Part boutique hotel, part hostel, the Society occupies a corner of Old Town still reflecting traces of the neighborhood's pre-Portlandia seediness. A refurbished 19th-century boarding house originally meant to provide lodging for sailors, it sat empty for years before getting repurposed in 2013, and the new owners have made sure to maintain certain historical touches, from the exposed brick in the stairwells to displaying antique items dug out during the remodel. But the ground-floor cafe, which sits right off the lobby, is pure millennial chic. While not a bar, per se, it offers a rotating selection of craft beers and cocktails—and yes, it serves avocado toast, too. You can sip a rose petal-infused gin and tonic by the communal fireplace, but you really should heed the advice of the sign behind the counter and ask about the roof deck. An elevator deposits you on the top floor, at a slatted-wood terrace cozy enough to make it feel like you're at a garden party at your own apartment complex. Only guests are allowed to bring up food and drink not purchased downstairs, but if they're anything like the crew of Pacific Crest Trail hikers splitting Montucky tallboys and ice cream sandwiches on a recent visit, they'll almost certainly share in exchange for tips on the best local happy hours. MATTHEW SINGER.

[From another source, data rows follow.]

(** Admins-only mode with no admin index. *)
Definition no_admin_index : Inputs := {|
  noAdmins := true;
  members := Some [member "u1"; member "u2"];
  adminMembersById := None;
  userStatusesById := statuses;
  isChannel := false;
  localContactIds := None;
  searchQuery := None;
  localUserIds := None;
  globalUserIds := None;
  usersById := users;
  chatsById := ∅;
|}.

End Samples.

(** ** The pagination window

    [useInfiniteScroll] lives in [hooks/useInfiniteScroll]; the component
    hands it [displayedIds] and receives [viewportIds] and [getMore]. *)

Module Pagination.

(** Modelled from the spec: the state of the hook [useInfiniteScroll]
    (spec 4.5), a pair of the displayed list and the viewport size. *)
Record Window := { displayedIds : list id; viewportSize : nat }.

Section Machine.
Variables initialPageSize pageIncrement : nat.

(** Modelled from the spec: [viewportIds] of [useInfiniteScroll]
    (spec 4.5), [displayedIds[0:viewportSize]]. *)
Definition viewportIds (w : Window) : list id :=
  take (viewportSize w) (displayedIds w).

(** Modelled from the spec: the initial state of [useInfiniteScroll]
    (spec 4.5): the viewport opens at the initial page size (which may be
    0), or at the whole list when that is shorter, the viewport being a
    slice of the list whose size never exceeds its length (spec 3, 4.5). *)
Definition initial (ids : list id) : Window :=
  {| displayedIds := ids; viewportSize := initialPageSize `min` length ids |}.

(** Modelled from the spec: [getMore] of [useInfiniteScroll] (spec 4.5,
    LoadMore): the viewport size grows by the page increment, capped at
    the length of the list. *)
Definition loadMore (w : Window) : Window :=
  {| displayedIds := displayedIds w;
     viewportSize :=
       (viewportSize w + pageIncrement) `min` length (displayedIds w) |}.


(** Modelled from the spec: the call of line 136,
    [useInfiniteScroll(undefined, displayedIds, Boolean(searchQuery))], on
    the first render: the window opens over the list it is handed.  The
    first argument, the backwards loader, is [undefined]; the third says
    whether a query is active, for which the specification (4.5) describes
    the same window, without scroll restoration. *)
Definition useInfiniteScroll (listIds : list id) (queryActive : bool)
    : Window := initial listIds.


End Machine.

End Pagination.

(** ** Event handlers

    A handler is run for the calls it makes on the actions and callbacks it
    is given, in order, and for whether it returns: calling an optional
    callback that was not supplied ([onChatMemberSelect!], [onScreenSelect!])
    throws. *)

(** The one member of [ManagementScreens] the component names. *)
Variant ManagementScreens := ChatNewAdminRights.

Inductive Call :=
| onChatMemberSelect (memberId : option id) (isPromotedByCurrentUser : bool)
| onScreenSelect (screen : ManagementScreens)
| closeManagement
| openChat (chatId : option id)
| setUserSearchQuery (query : string)
| toggleParticipantsHidden (chatId : id) (isEnabled : bool).

Record Run := { calls : list Call; returned : bool }.

Definition skip : Run := {| calls := []; returned := true |}.

Definition call (c : Call) : Run := {| calls := [c]; returned := true |}.

(** A call through an optional prop: a [TypeError] when it is [undefined]. *)
Definition call_prop (supplied : bool) (c : Call) : Run :=
  if supplied then call c else {| calls := []; returned := false |}.

Definition then_run (a b : Run) : Run :=
  if returned a
  then {| calls := calls a ++ calls b; returned := returned b |}
  else a.

(** Lines 138-146.  The argument is what the caller passes: an identifier,
    or [undefined] when the keyboard handler indexes past the viewport. *)
Definition handleMemberClick (noAdmins : bool)
    (hasOnChatMemberSelect hasOnScreenSelect : bool)
    (memberId : option id) : Run :=
  if noAdmins
  then then_run
         (call_prop hasOnChatMemberSelect (onChatMemberSelect memberId true))
         (call_prop hasOnScreenSelect (onScreenSelect ChatNewAdminRights))
  else then_run (call closeManagement) (call (openChat memberId)).

(** Line 149. *)
Definition handleFilterChange (value : string) : Run :=
  call (setUserSearchQuery value).

(** [array[k]] for a number [k]: [undefined] outside the array. *)
Definition array_at (l : list id) (k : Z) : option id :=
  if (k <? 0)%Z then None else l !! Z.to_nat k.

(** Lines 151-155: the callback handed to [useKeyboardListNavigation]. *)
Definition handleKeyDown_select (noAdmins : bool)
    (hasOnChatMemberSelect hasOnScreenSelect : bool)
    (viewportIds : option (list id)) (index : Z) : Run :=
  match viewportIds with
  | Some (first :: rest) =>
      handleMemberClick noAdmins hasOnChatMemberSelect hasOnScreenSelect
        (array_at (first :: rest) (if (index =? -1)%Z then 0%Z else index))
  | _ => skip
  end.

(** Lines 157-159, on the [deletingUserId] state cell. *)
Definition handleDeleteMembersModalClose (deletingUserId : option id)
    : option id := None.

(** Lines 161-163. *)
Definition handleToggleParticipantsHidden (chatId : id)
    (areParticipantsHidden : bool) : Run :=
  call (toggleParticipantsHidden chatId (negb areParticipantsHidden)).

(** ** What is rendered (lines 193-249) *)

(** The member section (lines 208-239): the list with one row per viewport
    identifier and its context actions, the nothing-found notice, or the
    loading placeholder. *)
Inductive Section_ :=
| MemberList (items : list id)
    (rows : list (id * option (list MenuItemContextAction)))
| NothingFound (text : string)
| Loading.

Definition renderMembers (lang : string → string)
    (currentUserId : option id) (canDeleteMembers : bool)
    (displayedIds : list id) (viewportIds : option (list id))
    (isSearching isChannel : bool) : Section_ :=
  match viewportIds with
  | Some (first :: rest) =>
      MemberList displayedIds
        ((λ x, (x, getMemberContextAction lang currentUserId
                     canDeleteMembers x)) <$> (first :: rest))
  | _ =>
      if negb isSearching
         && match viewportIds with Some [] => true | _ => false end
      then NothingFound
             (if isChannel then "No subscribers found"
              else "No members found")
      else Loading
  end.

(** [DeleteMemberModal] (lines 241-247): mounted when [canDeleteMembers],
    with [isOpen] and [userId] read from [deletingUserId]. *)
Record DeleteMemberModal := { isOpen : bool; modal_userId : option id }.

Definition renderDeleteMemberModal (canDeleteMembers : bool)
    (deletingUserId : option id) : option DeleteMemberModal :=
  if canDeleteMembers
  then Some {| isOpen := Boolean deletingUserId;
               modal_userId := deletingUserId |}
  else None.

(** ** The connection to the global store (lines 252-288) *)

Module Connect.

Section MapState.
Context `{Imports}.

(** What the component reads of a chat, and the chat helpers of
    [global/helpers]. *)
Variables (isCreator : ApiChat → bool) (membersCount : ApiChat → option Z).
Variables (isChatChannel isChatBasicGroup : ApiChat → bool).
Variable getHasAdminRight : ApiChat → string → bool.

(** The result of [selectChatFullInfo]. *)
Record ChatFullInfo := {
  full_members : option (list ApiChatMember);
  full_adminMembersById : option (gmap id ApiChatMember);
  full_areParticipantsHidden : bool;
}.

(** [selectTabState(global).userSearch]. *)
Record UserSearch := {
  query : option string;
  fetchingStatus : bool;
  search_globalUserIds : option (list id);
  search_localUserIds : option (list id);
}.

(** The parts of the global state the component reads, the selectors
    [selectChat] and [selectChatFullInfo] being given by their results. *)
Record GlobalState := {
  selectChat : id → option ApiChat;
  selectChatFullInfo : id → option ChatFullInfo;
  users_byId : gmap id ApiUser;
  users_statusesById : gmap id ApiUserStatus;
  chats_byId : gmap id ApiChat;
  contactList_userIds : option (list id);
  appConfig_hiddenMembersMinCount : option Z;
  userSearch : UserSearch;
  global_currentUserId : option id;
}.

Record StateProps := {
  userStatusesById : gmap id ApiUserStatus;
  members : option (list ApiChatMember);
  adminMembersById : option (gmap id ApiChatMember);
  isChannel : bool;
  localContactIds : option (list id);
  searchQuery : option string;
  isSearching : bool;
  localUserIds : option (list id);
  globalUserIds : option (list id);
  currentUserId : option id;
  canDeleteMembers : bool;
  areParticipantsHidden : bool;
  canHideParticipants : bool;
}.

Definition mapStateToProps (global : GlobalState) (chatId : id)
    : StateProps :=
  let chat := selectChat global chatId in
  let fullInfo := selectChatFullInfo global chatId in
  let canDeleteMembers :=
    match chat with
    | Some c => isCreator c || getHasAdminRight c "banUsers"
    | None => false
    end in
  let canHideParticipants :=
    canDeleteMembers
    && match chat with
       | Some c =>
           negb (isChatBasicGroup c)
           && match membersCount c,
                    appConfig_hiddenMembersMinCount global with
              | Some count, Some minCount => (minCount <=? count)%Z
              | _, _ => false
              end
       | None => false
       end in
  {| areParticipantsHidden :=
       match chat with
       | Some _ => from_option full_areParticipantsHidden false fullInfo
       | None => false
       end;
     members := fullInfo ≫= full_members;
     adminMembersById := fullInfo ≫= full_adminMembersById;
     userStatusesById := users_statusesById global;
     isChannel :=
       match chat with Some c => isChatChannel c | None => false end;
     localContactIds := contactList_userIds global;
     searchQuery := query (userSearch global);
     isSearching := fetchingStatus (userSearch global);
     globalUserIds := search_globalUserIds (userSearch global);
     localUserIds := search_localUserIds (userSearch global);
     canDeleteMembers := canDeleteMembers;
     currentUserId := global_currentUserId global;
     canHideParticipants := canHideParticipants |}.

(** The snapshot the memoised values are computed on, for the own prop
    [noAdmins]. *)
Definition inputs (noAdmins : bool) (global : GlobalState)
    (props : StateProps) : Inputs :=
  Build_Inputs noAdmins (members props) (adminMembersById props)
    (userStatusesById props) (isChannel props) (localContactIds props)
    (searchQuery props) (localUserIds props) (globalUserIds props)
    (users_byId global) (chats_byId global).

End MapState.

End Connect.

(** ** Further sample snapshots and a sample store *)

Module MoreSamples.
Import Reference.
#[local] Existing Instance reference.

(** The sample search, in a channel. *)
Definition channel_search : Inputs := {|
  noAdmins := false;
  members := Some [Samples.member "u1"; Samples.member "u2"];
  adminMembersById := None;
  userStatusesById := Samples.statuses;
  isChannel := true;
  localContactIds := Some ["u3"; "u4"];
  searchQuery := Some "ann";
  localUserIds := Some ["u5"];
  globalUserIds := Some ["u6"; "u7"];
  usersById := Samples.users;
  chatsById := ∅;
|}.

(** A chat whose member list is not loaded, with an empty query. *)
Definition unloaded : Inputs := {|
  noAdmins := false;
  members := None;
  adminMembersById := None;
  userStatusesById := Samples.statuses;
  isChannel := false;
  localContactIds := Some ["u3"; "u4"];
  searchQuery := Some "";
  localUserIds := Some ["u5"];
  globalUserIds := None;
  usersById := Samples.users;
  chatsById := ∅;
|}.

(** A store that knows the chat [c1], of which the viewer [u1] is the
    creator, but has no full info for it. *)
Definition creator (c : ApiChat) : bool := (lastActive c =? 1)%nat.

Definition count (c : ApiChat) : option Z := Some 200%Z.

Definition never (c : ApiChat) : bool := false.

Definition no_right (c : ApiChat) (right : string) : bool := false.

Definition store : Connect.GlobalState := {|
  Connect.selectChat chatId :=
    if String.eqb chatId "c1" then Some {| lastActive := 1 |} else None;
  Connect.selectChatFullInfo chatId := None;
  Connect.users_byId := Samples.users;
  Connect.users_statusesById := Samples.statuses;
  Connect.chats_byId := ∅;
  Connect.contactList_userIds := Some ["u3"; "u4"];
  Connect.appConfig_hiddenMembersMinCount := Some 100%Z;
  Connect.userSearch :=
    {| Connect.query := None; Connect.fetchingStatus := false;
       Connect.search_globalUserIds := None;
       Connect.search_localUserIds := None |};
  Connect.global_currentUserId := Some "u1";
|}.

End MoreSamples.

(** * Properties *)

(** Decidable facts about concrete snapshots are settled by evaluation. *)
Ltac by_evaluation := apply (bool_decide_unpack _); vm_compute; exact I.

(** ** Helpers on lists and keys *)

Lemma includes_true l x : includes l x = true ↔ x ∈ l.
Proof. unfold includes. apply bool_decide_eq_true. Qed.

Lemma includes_false l x : includes l x = false ↔ x ∉ l.
Proof. unfold includes. apply bool_decide_eq_false. Qed.

Lemma elem_of_Object_keys {A} (m : gmap id A) k :
  k ∈ Object_keys m ↔ is_Some (m !! k).
Proof.
  unfold Object_keys. rewrite list_elem_of_fmap. split.
  - intros [[k' v] [-> Hin]]. apply elem_of_map_to_list in Hin. by exists v.
  - intros [v Hv]. exists (k, v). split; [done|]. by apply elem_of_map_to_list.
Qed.

Lemma Boolean_true q : Boolean q = true ↔ ∃ s, q = Some s ∧ s ≠ "".
Proof.
  destruct q as [s|]; simpl.
  - rewrite negb_true_iff. split.
    + intros Hs. exists s. split; [done|]. intros ->. discriminate.
    + intros (s' & [= <-] & Hne). by apply String.eqb_neq.
  - split; [done|]. by intros (? & ? & ?).
Qed.

Lemma unique_from_elem seen l x :
  x ∈ unique_from seen l ↔ x ∈ l ∧ x ∉ seen.
Proof.
  revert seen. induction l as [|y l IH]; intros seen; simpl.
  - split; [inversion 1|]. intros [Hx _]. inversion Hx.
  - case_bool_decide as Hy.
    + rewrite IH, elem_of_cons. split; [tauto|].
      intros [[->|Hx] Hs]; [done|]. done.
    + rewrite !elem_of_cons, IH, elem_of_cons.
      destruct (decide (x = y)) as [->|Hne]; [|tauto].
      split; [|tauto]. intros _. split; [by left|done].
Qed.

Tanner Creek Tavern at Hampton Inn

875 NW Everett St., 971-865-2888, tannercreektavern.com

(Justin Katigbak)

Situated on the corner of a Pearl District block, two of Tanner Creek Tavern's walls are floor-to-ceiling windows, but it somehow doesn't feel like a fish bowl. The quiet bar and restaurant adjoins the lobby of the Hampton Inn. Inside, it has a glossy industrial aesthetic—the primary decorations are the ceiling's uplit wood beams and exposed air ducts. Though Tanner Creek is run by Portland restaurateur David Machado, it feels very much like a hotel restaurant—a gently lit room where an assortment of people just sort of end up. On a recent Friday night, the crowd was mostly composed of families eating $20 plates of pasta, men in suits drinking cocktails and the occasional hotel guest silently sipping a beer, eyes glued to the baseball game on the massive TV above the bar. A woman in a gold dress sat at the bar while talking on her phone, nursing a glass of white wine and eating a mini carrot cake topped with individually piped dollops of cream cheese icing—it's hard to think of a better embodiment of the indulgent, transient freedom hotel bars provide. SHANNON GORMLEY.

Xport at the Porter

1355 SW 2nd Ave., 503-306-4800

(Christine Dong)

Since opening in May on the 16th floor of the Porter Hotel, Xport Bar & Lounge has given Portlanders a solid backup to Departure for a space offering elevated cocktail consumption, both figurative and literal. To that end, options are citrus-forward updates of modern standards with cheeky names that wink at a wealthy westsider's notion of "Portland." Lost Souls ($12) spikes a mellow gin, mint and cucumber base with green chartreuse and orange bitters, while the Beets Per Minute ($12) blends vodka, aquavit, lemon and beet shrub for a bright red concoction that makes for essential summer sipping. The food menu is a confounding blur of bar staples with heavy-handed upgrades. Tots come embellished with seasonal crab meat, but the $12 price tag makes it a hard sell for anyone who's been drinking at street level for as long as they can recall. Still, the wrap-around patio is well worth the inflated price tag, considering noshes can be shared while lazing about in front of a fire pit or near the balcony offering primo views of Mount Hood on one side and the West Hills on the other. PETE COTTELL.